The POSIX API is a bit unwieldy for this use case; ideally, there would be a version of aio_suspend() that would suspend the calling process until all of the specified requests have completed. As it is now the simplest way is to loop through the requests as above, especially since the maximum number of simultaneous asynchronous I/O requests is usually quite small (16 on my system).

Also, I found that the OS X implementation of aio_write() did not obey this part of the specified behavior:

  If O_APPEND is set for aiocbp->aio_fildes, aio_write() operations append
  to the file in the same order as the calls were made.  If O_APPEND is not
  set for the file descriptor, the write operation will occur at the abso-
  lute position from the beginning of the file plus aiocbp->aio_offset.

but it was just as easy (and clearer) to explicitly set the correct offset.

I had to hack up libFLAC a bit to implement my multithreaded encoder. I exposed the update_metadata_() to make it easy to write the correct number of total samples in the metadata field and also to zero out the min/max framesize fields. I also exposed the FLAC__stream_encoder_set_do_md5() function (which it should have been in the first place) so that I can turn off the writing of md5 field in the metadata. Finally, I added the function FLAC__stream_encoder_set_current_frame_number() so that the correct frame numbers are written at encode time.

For comparison purposes I turn off md5 calculation in my multithreaded encoder as well as the baseline one. Since calling FLAC__stream_encoder_set_current_frame_number() causes crashes with vericiation turned on I also turn that off. The numbers above reflect that so they're underestimates of how a production multithreaded encoder would perform. However, the essential behavior of the program shouldn't change much.
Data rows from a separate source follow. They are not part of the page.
Lemma abs_is_nan x : F.is_nan (abs x) = F.is_nan x.
Proof.
  destruct (F.is_nan x) eqn:E.
  - apply is_nan_spec. rewrite abs_spec. apply is_nan_spec in E. now rewrite E.
  - apply is_nan_false. rewrite abs_spec. apply is_nan_false in E.
    destruct (Prim2SF x); simpl; congruence.
Qed.

End FloatFacts.

(* ================================================================== *)
(** * Binary64 arithmetic: rounding *)
(* ================================================================== *)

Module Rounding.

Import RoundingVocabulary.
Local Open Scope Z_scope.

Lemma fexp_eq x : fexp prec emax x = Z.max (x - 53) (-1074).
Proof. reflexivity. Qed.

Lemma fexp_mono x y : x <= y -> fexp prec emax x <= fexp prec emax y.
Proof. rewrite !fexp_eq. lia. Qed.

Lemma digits_pos_bounds p :
  2 ^ (Zpos (digits2_pos p) - 1) <= Zpos p < 2 ^ Zpos (digits2_pos p).
Proof.
  induction p as [p IH|p IH|]; simpl digits2_pos.
  - rewrite Pos2Z.inj_succ.
    replace (Z.succ (Zpos (digits2_pos p)) - 1) with (Z.succ (Zpos (digits2_pos p) - 1)) by lia.
    rewrite !Z.pow_succ_r by lia. lia.
  - rewrite Pos2Z.inj_succ.
    replace (Z.succ (Zpos (digits2_pos p)) - 1) with (Z.succ (Zpos (digits2_pos p) - 1)) by lia.
    rewrite !Z.pow_succ_r by lia. lia.
  - simpl. lia.
Qed.

Lemma digits_bounds m :
  0 < m -> 2 ^ (Zdigits2 m - 1) <= m < 2 ^ Zdigits2 m.
Proof.
  destruct m as [|p|p]; try lia. intros _. apply digits_pos_bounds.
Qed.

Lemma digits_nonneg m : 0 <= Zdigits2 m.
Proof. destruct m; simpl; lia. Qed.

Lemma digits_pos m : 0 < m -> 0 < Zdigits2 m.
Proof. destruct m; simpl; lia. Qed.

(** The number of digits is determined by the binade. *)
Lemma digits_unique m d :
  0 < d -> 2 ^ (d - 1) <= m < 2 ^ d -> Zdigits2 m = d.
Proof.
  intros Hd [Hlo Hhi].
  assert (0 < m) by (assert (0 < 2 ^ (d - 1)) by (apply Z.pow_pos_nonneg; lia); lia).
  destruct (digits_bounds H) as [Dlo Dhi].
  assert (0 < Zdigits2 m) by now apply digits_pos.
  destruct (Z.lt_trichotomy (Zdigits2 m) d) as [L|[E|G]]; [|exact E|].
  - assert (2 ^ Zdigits2 m <= 2 ^ (d - 1)) by (apply Z.pow_le_mono_r; lia). lia.
  - assert (2 ^ d <= 2 ^ (Zdigits2 m - 1)) by (apply Z.pow_le_mono_r; lia). lia.
Qed.

Lemma digits_le m k : 0 <= k -> 0 <= m < 2 ^ k -> Zdigits2 m <= k.
Proof.
  intros Hk [H0 H].
  destruct (Z.eq_dec m 0) as [->|N]; [simpl; lia|].
  assert (P : 0 < m) by lia.
  destruct (digits_bounds P) as [Dlo _].
  destruct (Z_lt_le_dec k (Zdigits2 m)) as [L|L]; [|exact L].
  assert (2 ^ k <= 2 ^ (Zdigits2 m - 1)) by (apply Z.pow_le_mono_r; lia). lia.
Qed.

Lemma digits_mono a b : 0 <= a <= b -> Zdigits2 a <= Zdigits2 b.
Proof.
  intros [Ha Hab].
  destruct (Z.eq_dec b 0) as [->|N].
  - replace a with 0 by lia. lia.
  - assert (P : 0 < b) by lia. destruct (digits_bounds P).
    apply digits_le; [apply digits_nonneg | lia].
Qed.

(** ** Right shifts *)

Lemma shr_1_m mrs : 0 <= shr_m mrs -> shr_m (shr_1 mrs) = shr_m mrs / 2.
Proof.
  destruct mrs as [m r s]. simpl. intros H.
  destruct m as [|p|p]; try lia.
  - reflexivity.
  - destruct p as [p|p|]; simpl shr_m.
    + rewrite <- Z.div2_div. reflexivity.
    + rewrite <- Z.div2_div. reflexivity.
    + reflexivity.
Qed.

Lemma iter_shr_1_m p mrs :
  0 <= shr_m mrs ->
  shr_m (iter_pos shr_1 p mrs) = shr_m mrs / 2 ^ Zpos p.
Proof.
  revert mrs. induction p as [p IH|p IH|]; intros mrs H; simpl iter_pos.
  - assert (P : 0 < 2 ^ Zpos p) by (apply Z.pow_pos_nonneg; lia).
    assert (H1 : 0 <= shr_m (shr_1 mrs)) by (rewrite shr_1_m by lia; apply Z.div_pos; lia).
    assert (H2 : 0 <= shr_m (iter_pos shr_1 p (shr_1 mrs)))
      by (rewrite IH by lia; apply Z.div_pos; lia).
    rewrite IH, IH, shr_1_m by lia.
    rewrite !Z.div_div by lia.
    f_equal.
    replace (Zpos p~1) with (1 + Zpos p + Zpos p) by lia.
    rewrite !Z.pow_add_r by lia. lia.
  - assert (P : 0 < 2 ^ Zpos p) by (apply Z.pow_pos_nonneg; lia).
    assert (H2 : 0 <= shr_m (iter_pos shr_1 p mrs))
      by (rewrite IH by lia; apply Z.div_pos; lia).
    rewrite IH, IH by lia.
    rewrite !Z.div_div by lia.
    f_equal.
    replace (Zpos p~0) with (Zpos p + Zpos p) by lia.
    rewrite !Z.pow_add_r by lia. lia.
  - rewrite shr_1_m by lia. reflexivity.
Qed.

Lemma shr_record_of_loc_m m l : shr_m (shr_record_of_loc m l) = m.
Proof. destruct l as [|[]]; reflexivity. Qed.

(** What [shr_fexp] leaves: the mantissa divided by the power of two
    that brings the exponent up to [fexp]. *)
Lemma shr_fexp_spec m e l :
  0 <= m ->
  let n := Z.max 0 (fexp prec emax (Zdigits2 m + e) - e) in
  shr_m (fst (shr_fexp prec emax m e l)) = m / 2 ^ n /\
  snd (shr_fexp prec emax m e l) = e + n.
Proof.
  intros Hm n. unfold shr_fexp, shr. subst n.
  destruct (fexp prec emax (Zdigits2 m + e) - e) as [|p|p] eqn:E; simpl fst; simpl snd.
  - rewrite shr_record_of_loc_m. simpl. rewrite Z.div_1_r. split; lia.
  - rewrite iter_shr_1_m by (rewrite shr_record_of_loc_m; lia).
    rewrite shr_record_of_loc_m.
    rewrite Z.max_r by lia. split; reflexivity.
  - rewrite shr_record_of_loc_m. rewrite Z.max_l by lia.
    simpl. rewrite Z.div_1_r. split; lia.
Qed.

Lemma round_nearest_even_bounds m l :
  m <= round_nearest_even m l <= m + 1.
Proof.
  destruct l as [|[]]; simpl; try lia.
  destruct (Z.even m); lia.
Qed.


(** ** The shape of a rounded result *)

Lemma shift_amount_nonneg m e : 0 <= shift_amount m e.
Proof. unfold shift_amount. lia. Qed.

Lemma pow2_pos k : 0 <= k -> 0 < 2 ^ k.
Proof. intros. apply Z.pow_pos_nonneg; lia. Qed.

Lemma bra_shape sx mx ex lx :
  0 <= mx ->
  exists m1r,
    mx / 2 ^ shift_amount mx ex <= m1r <= mx / 2 ^ shift_amount mx ex + 1 /\
    binary_round_aux prec emax sx mx ex lx =
    classify sx (m1r / 2 ^ shift_amount m1r (ex + shift_amount mx ex))
             (ex + shift_amount mx ex + shift_amount m1r (ex + shift_amount mx ex)).
Proof.
  intros Hm. unfold binary_round_aux.
  destruct (shr_fexp_spec ex lx Hm) as [E1 E2].
  destruct (shr_fexp prec emax mx ex lx) as [mrs' e'] eqn:S1.
  simpl fst in E1. simpl snd in E2. fold (shift_amount mx ex) in E1, E2.
  set (m1r := round_nearest_even (shr_m mrs') (loc_of_shr_record mrs')).
  assert (B : shr_m mrs' <= m1r <= shr_m mrs' + 1) by apply round_nearest_even_bounds.
  assert (P : 0 <= shr_m mrs')
    by (rewrite E1; apply Z.div_pos; [lia | apply pow2_pos, shift_amount_nonneg]).
  assert (Hm1 : 0 <= m1r) by lia.
  destruct (shr_fexp_spec e' loc_Exact Hm1) as [F1 F2].
  destruct (shr_fexp prec emax m1r e' loc_Exact) as [mrs'' e''] eqn:S2.
  simpl fst in F1. simpl snd in F2. fold (shift_amount m1r e') in F1, F2.
  exists m1r. rewrite <- E1. split; [exact B|].
  subst e'. rewrite <- F1, <- F2. reflexivity.
Qed.

Lemma classify_nonneg sx m e :
  0 <= m ->
  (m = 0 /\ classify sx m e = S754_zero sx) \/
  (exists p, m = Zpos p /\ e <= 971 /\ classify sx m e = S754_finite sx p e) \/
  (0 < m /\ 971 < e /\ classify sx m e = S754_infinity sx).
Proof.
  intros H. unfold classify. change (emax - prec) with 971.
  destruct m as [|p|p]; try lia.
  - left. now split.
  - right. destruct (Z.leb_spec e 971) as [L|L].
    + left. exists p. auto.
    + right. repeat split; auto; lia.
Qed.

(** A rounded non-negative mantissa never yields NaN. *)
Lemma bra_not_nan sx mx ex lx :
  0 <= mx -> binary_round_aux prec emax sx mx ex lx <> S754_nan.
Proof.
  intros Hm. destruct (bra_shape sx ex lx Hm) as (m1r & B & ->).
  assert (0 <= mx / 2 ^ shift_amount mx ex)
    by (apply Z.div_pos; [lia | apply pow2_pos, shift_amount_nonneg]).
  assert (N : 0 <= m1r / 2 ^ shift_amount m1r (ex + shift_amount mx ex))
    by (apply Z.div_pos; [lia | apply pow2_pos, shift_amount_nonneg]).
  destruct (classify_nonneg sx (ex + shift_amount mx ex + shift_amount m1r (ex + shift_amount mx ex)) N)
    as [(_ & E)|[(p & _ & _ & E)|(_ & _ & E)]]; rewrite E; discriminate.
Qed.

(** ** Valid (canonical, bounded) finite values *)

Lemma bounded_spec m e :
  bounded prec emax m e = true <->
  fexp prec emax (Zpos (digits2_pos m) + e) = e /\ e <= 971.
Proof.
  unfold bounded, canonical_mantissa. rewrite andb_true_iff, Z.eqb_eq, Z.leb_le.
  reflexivity.
Qed.

Lemma bounded_range m e :
  bounded prec emax m e = true ->
  -1074 <= e <= 971 /\ Zpos (digits2_pos m) <= 53 /\
  (-1074 < e -> Zpos (digits2_pos m) = 53).
Proof.
  rewrite bounded_spec, fexp_eq. lia.
Qed.

(** A positive mantissa at an exponent not below [emin] survives the
    shift. *)
Lemma shift_keeps_positive m e :
  0 < m -> -1074 <= e -> 0 < m / 2 ^ shift_amount m e.
Proof.
  intros Hm He.
  destruct (digits_bounds Hm) as [Dlo _].
  assert (Hd := digits_pos Hm).
  assert (Hn : shift_amount m e <= Zdigits2 m - 1)
    by (unfold shift_amount; rewrite fexp_eq; lia).
  assert (Hn0 := shift_amount_nonneg m e).
  assert (2 ^ shift_amount m e <= 2 ^ (Zdigits2 m - 1)) by (apply Z.pow_le_mono_r; lia).
  apply Z.div_str_pos. split; [apply pow2_pos; lia | lia].
Qed.

Lemma digits_shift m k :
  0 < m -> 0 <= k -> Zdigits2 (m * 2 ^ k) = Zdigits2 m + k.
Proof.
  intros Hm Hk. destruct (digits_bounds Hm) as [Dlo Dhi].
  assert (Hd := digits_pos Hm). assert (P := pow2_pos Hk).
  apply digits_unique; [lia|].
  replace (Zdigits2 m + k - 1) with (Zdigits2 m - 1 + k) by lia.
  rewrite !Z.pow_add_r by lia. nia.
Qed.

Lemma iter_xO m d : Zpos (Pos.iter xO m d) = Zpos m * 2 ^ Zpos d.
Proof.
  induction d as [|d IH] using Pos.peano_ind.
  - simpl. lia.
  - rewrite Pos.iter_succ, Pos2Z.inj_succ, Z.pow_succ_r by lia.
    rewrite Pos2Z.inj_xO, IH. lia.
Qed.

Lemma shl_align_spec mx ex ex' :
  snd (shl_align mx ex ex') = Z.min ex ex' /\
  Zpos (fst (shl_align mx ex ex')) = Zpos mx * 2 ^ (ex - Z.min ex ex').
Proof.
  unfold shl_align. destruct (ex' - ex) as [|d|d] eqn:E; simpl fst; simpl snd.
  - rewrite Z.min_l by lia. rewrite Z.sub_diag. split; lia.
  - rewrite Z.min_l by lia. rewrite Z.sub_diag. split; lia.
  - rewrite Z.min_r by lia. split; [reflexivity|].
    rewrite iter_xO. f_equal. f_equal. lia.
Qed.


(** ** Addition of positive values does not go below its first operand *)

Lemma add_ge ms es mc ec :
  bounded prec emax ms es = true -> bounded prec emax mc ec = true ->
  let t := SFadd prec emax (S754_finite false ms es) (S754_finite false mc ec) in
  t = S754_infinity false \/
  exists p e, t = S754_finite false p e /\ (es < e \/ (e = es /\ Zpos ms <= Zpos p)).
Proof.
  intros Bs Bc. cbv zeta. unfold SFadd. simpl cond_Zopp.
  set (ez := Z.min es ec).
  destruct (shl_align_spec ms es ez) as [_ Hs].
  destruct (shl_align_spec mc ec ez) as [_ Hc].
  destruct (bounded_range _ _ Bs) as (Res & Ds & _).
  destruct (bounded_range _ _ Bc) as (Rec & _ & _).
  apply bounded_spec in Bs. destruct Bs as [Cs _].
  replace (Z.min es ez) with ez in Hs by (unfold ez; lia).
  replace (Z.min ec ez) with ez in Hc by (unfold ez; lia).
  set (a := fst (shl_align ms es ez)) in *.
  set (b := fst (shl_align mc ec ez)) in *.
  change (Zpos a + Zpos b) with (Zpos (a + b)).
  unfold binary_normalize, binary_round.
  set (x := (a + b)%positive).
  assert (Hx : Zpos x = Zpos ms * 2 ^ (es - ez) + Zpos mc * 2 ^ (ec - ez))
    by (unfold x; rewrite Pos2Z.inj_add; lia).
  assert (Ez : -1074 <= ez <= es) by (unfold ez; lia).
  assert (Px : Zpos ms * 2 ^ (es - ez) <= Zpos x).
  { assert (0 < 2 ^ (ec - ez)) by (apply pow2_pos; unfold ez; lia). nia. }
  set (fe := fexp prec emax (Zpos (digits2_pos x) + ez)).
  destruct (shl_align_spec x ez fe) as [Ha Hb].
  destruct (shl_align x ez fe) as [mz ez'] eqn:SA. simpl fst in Hb. simpl snd in Ha.
  assert (Hfe : es <= fe).
  { rewrite <- Cs. unfold fe. apply fexp_mono.
    assert (Zdigits2 (Zpos ms * 2 ^ (es - ez)) <= Zdigits2 (Zpos x)).
    { apply digits_mono. split; [|exact Px].
      assert (0 < 2 ^ (es - ez)) by (apply pow2_pos; lia). nia. }
    rewrite digits_shift in H by lia. simpl Zdigits2 in H. lia. }
  assert (Hfe' : -1074 <= fe) by (unfold fe; rewrite fexp_eq; lia).
  assert (Dz : Zdigits2 (Zpos mz) + ez' = Zpos (digits2_pos x) + ez).
  { rewrite Hb, digits_shift by lia. simpl Zdigits2. lia. }
  assert (N1 : shift_amount (Zpos mz) ez' = fe - ez').
  { unfold shift_amount. rewrite Dz. fold fe. lia. }
  destruct (@bra_shape false (Zpos mz) ez' loc_Exact) as (m1r & B & ->); [lia|].
  rewrite N1 in *. replace (ez' + (fe - ez')) with fe by lia.
  assert (P1 : 0 < Zpos mz / 2 ^ (fe - ez')).
  { rewrite <- N1. apply shift_keeps_positive; lia. }
  assert (P2 : 0 < m1r / 2 ^ shift_amount m1r fe)
    by (apply shift_keeps_positive; lia).
  assert (N2 := shift_amount_nonneg m1r fe).
  destruct (@classify_nonneg false (m1r / 2 ^ shift_amount m1r fe) (fe + shift_amount m1r fe))
    as [(Z0 & _)|[(p & Ep & _ & E)|(_ & _ & E)]]; [lia|lia| |now left].
  right. exists p, (fe + shift_amount m1r fe). split; [exact E|].
  destruct (Z.eq_dec (fe + shift_amount m1r fe) es) as [Q|Q]; [right|left; lia].
  split; [exact Q|].
  assert (fe = es /\ shift_amount m1r fe = 0) as [Q1 Q2] by lia.
  rewrite <- Ep, Q2. simpl (2 ^ 0). rewrite Z.div_1_r.
  apply Z.le_trans with (Zpos mz / 2 ^ (fe - ez')); [|lia].
  rewrite Hb, Q1.
  assert (Hm : Zpos ms * 2 ^ (es - ez') <= Zpos x * 2 ^ (ez - Z.min ez fe)).
  { replace (es - ez') with ((es - ez) + (ez - ez')) by lia.
    rewrite Z.pow_add_r by lia. rewrite <- Ha.
    assert (0 < 2 ^ (ez - ez')) by (apply pow2_pos; lia). nia. }
  apply Z.le_trans with (Zpos ms * 2 ^ (es - ez') / 2 ^ (es - ez')).
  - rewrite Z.div_mul; [lia|]. assert (0 < 2 ^ (es - ez')) by (apply pow2_pos; lia). lia.
  - apply Z.div_le_mono; [apply pow2_pos; lia |]. rewrite Q1 in Hm. exact Hm.
Qed.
Here is a patch file for the flac 1.2.1 source that implements the hacks I described above. Here is the source for my multithreaded FLAC encoder. I've tested it with i686-apple-darwin9-gcc-4.0.1 and i686-apple-darwin9-gcc-4.2.1 on Mac OS X. I got the above numbers compiling mt_encode.c with gcc 4.2.1 and the switches -Wall -Werror -g -O2 -ansi.